We can also see how modules and objects interact using the functions objectDiagram() and moduleDiagram().

Modules’ diagram showing the interactions among modules:

Code
SpaDES.core::moduleDiagram(results)

We can also access any objects and use them. For example, we can look at the forecasted abundances and the difference raster is also possible. This is done by calling the object name from the results list.

Code
terra::plot(rast(results$forecasts))

13.5 Examples

In the remaining chapters of this section, we will explore several examples, including learning of several arguments to the function setupProject. But we will start very simple first.

13.6 See also

All Functions in SpaDES.core

?SpaDES.core::completed

13.7 Barebones R script

Code
repos <- c("predictiveecology.r-universe.dev", getOption("repos"))
# if (!require("SpaDES.project"))
Require::Install(c("SpaDES.project", "SpaDES.core", "reproducible"), repos = repos, dependencies = TRUE)

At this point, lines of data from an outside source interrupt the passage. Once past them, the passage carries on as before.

Lemma request_fields_ok m :
  fields_ok WT_HTTP3_HEADER_REQUEST (request_fields m) <->
  Forall (fun f : table_entry => Forall (fun c => value_byte c = true) f.2) (request_fields m).
Proof.
  destruct (request_pseudo m) as [Hp Hr], (request_names m) as [Hnd Hn]. split.
  - intros [_ _ H _]. rewrite Hp in H. eapply Forall_impl; [exact H|]. by intros f [_ ?].
  - intros Hv. split; rewrite ?Hp, ?Hr, ?app_nil_r; try done.
    rewrite Forall_forall in *. intros f Hf. split; auto.
Qed.

(** Which names a request carries, and whether it is a CONNECT. *)
Lemma request_has m :
  (literal ":method" ∈ (request_fields m).*1 <-> mg_method m <> None) /\
  (literal ":scheme" ∈ (request_fields m).*1 <-> mg_scheme m <> None) /\
  (literal ":authority" ∈ (request_fields m).*1 <-> mg_authority m <> None) /\
  (literal ":path" ∈ (request_fields m).*1 <-> mg_path m <> None) /\
  ((literal ":method", literal "CONNECT") ∈ request_fields m <-> mg_method m = Some (literal "CONNECT")).
Proof.
  assert (Hopt : forall name v a, a ∈ optional name v <-> exists x, v = Some x /\ a = (literal name, x)).
  { intros name [x|] a; cbn; [rewrite list_elem_of_singleton|]; [|split; [by intros ?%not_elem_of_nil|naive_solver]]. naive_solver. }
  assert (Hin : forall a, a ∈ request_fields m <->
    (exists x, mg_method m = Some x /\ a = (literal ":method", x)) \/ (exists x, mg_scheme m = Some x /\ a = (literal ":scheme", x)) \/
    (exists x, mg_authority m = Some x /\ a = (literal ":authority", x)) \/ (exists x, mg_path m = Some x /\ a = (literal ":path", x)) \/
    (exists x, mg_protocol m = Some x /\ a = (literal ":protocol", x))).
  { intros a. unfold request_fields. rewrite !elem_of_app, !Hopt. done. }
  assert (Hname : forall n, n ∈ (request_fields m).*1 <-> exists x, (n, x) ∈ request_fields m).
  { intros n. rewrite list_elem_of_fmap. split; [intros ([n' x] & -> & ?); eauto|intros [x ?]; exists (n, x); done]. }
  assert (Hm : forall x, (literal ":method", x) ∈ request_fields m <-> mg_method m = Some x).
  { intros x. rewrite Hin. split; [|by left; eauto]. intros [(y & ? & [= ->])|H]; [done|]. repeat destruct H as [H|H]; destruct H as (y & _ & E); vm_compute in E; discriminate. }
  assert (Hother : forall name, (name = ":scheme"%string \/ name = ":authority"%string \/ name = ":path"%string) -> forall x,
            (literal name, x) ∈ request_fields m <->
            (if String.eqb name ":scheme" then mg_scheme m else if String.eqb name ":authority" then mg_authority m else mg_path m) = Some x).
  { intros name Hname' x. rewrite Hin. split.
    - intros H. repeat destruct H as [H|H]; destruct H as (y & Hy & E);
        (destruct Hname' as [-> | [-> | ->]]; cbn [String.eqb Ascii.eqb Bool.eqb] in *; try (vm_compute in E; discriminate); injection E as <-; done).
    - destruct Hname' as [-> | [-> | ->]]; cbn [String.eqb Ascii.eqb Bool.eqb]; intros; eauto 10. }
  split_and!.
  - rewrite Hname. setoid_rewrite Hm. destruct (mg_method m); naive_solver.
  - rewrite Hname. setoid_rewrite (Hother ":scheme"%string); [|by auto]. cbn. destruct (mg_scheme m); naive_solver.
  - rewrite Hname. setoid_rewrite (Hother ":authority"%string); [|by auto]. cbn. destruct (mg_authority m); naive_solver.
  - rewrite Hname. setoid_rewrite (Hother ":path"%string); [|by auto]. cbn. destruct (mg_path m); naive_solver.
  - apply Hm.
Qed.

packagePath = SpaDES.project::.libPathDefault("~/SpaDES_book/integratingSpaDESmodules")

packagePath = SpaDES.project::.libPathDefault("PredictiveEcology.org")

##################### PART II: Download the modules and install the needed packages
Setup <- SpaDES.project::setupProject(
  
  paths = list(projectPath = "~/SpaDES_book/integratingSpaDESmodules",
               packagePath = packagePath),
  
  modules = c("tati-micheletti/speciesAbundance@main",
              "tati-micheletti/temperature@main",
              "tati-micheletti/speciesAbundTempLM@main"),
  
  times = list(start = 2013,
               end = 2030),
  
  updateRprofile = FALSE
  
)

results <- SpaDES.core::simInitAndSpades2(Setup)

SpaDES.core::completed(results)

SpaDES.core::moduleDiagram(results)

terra::plot(rast(results$forecasts))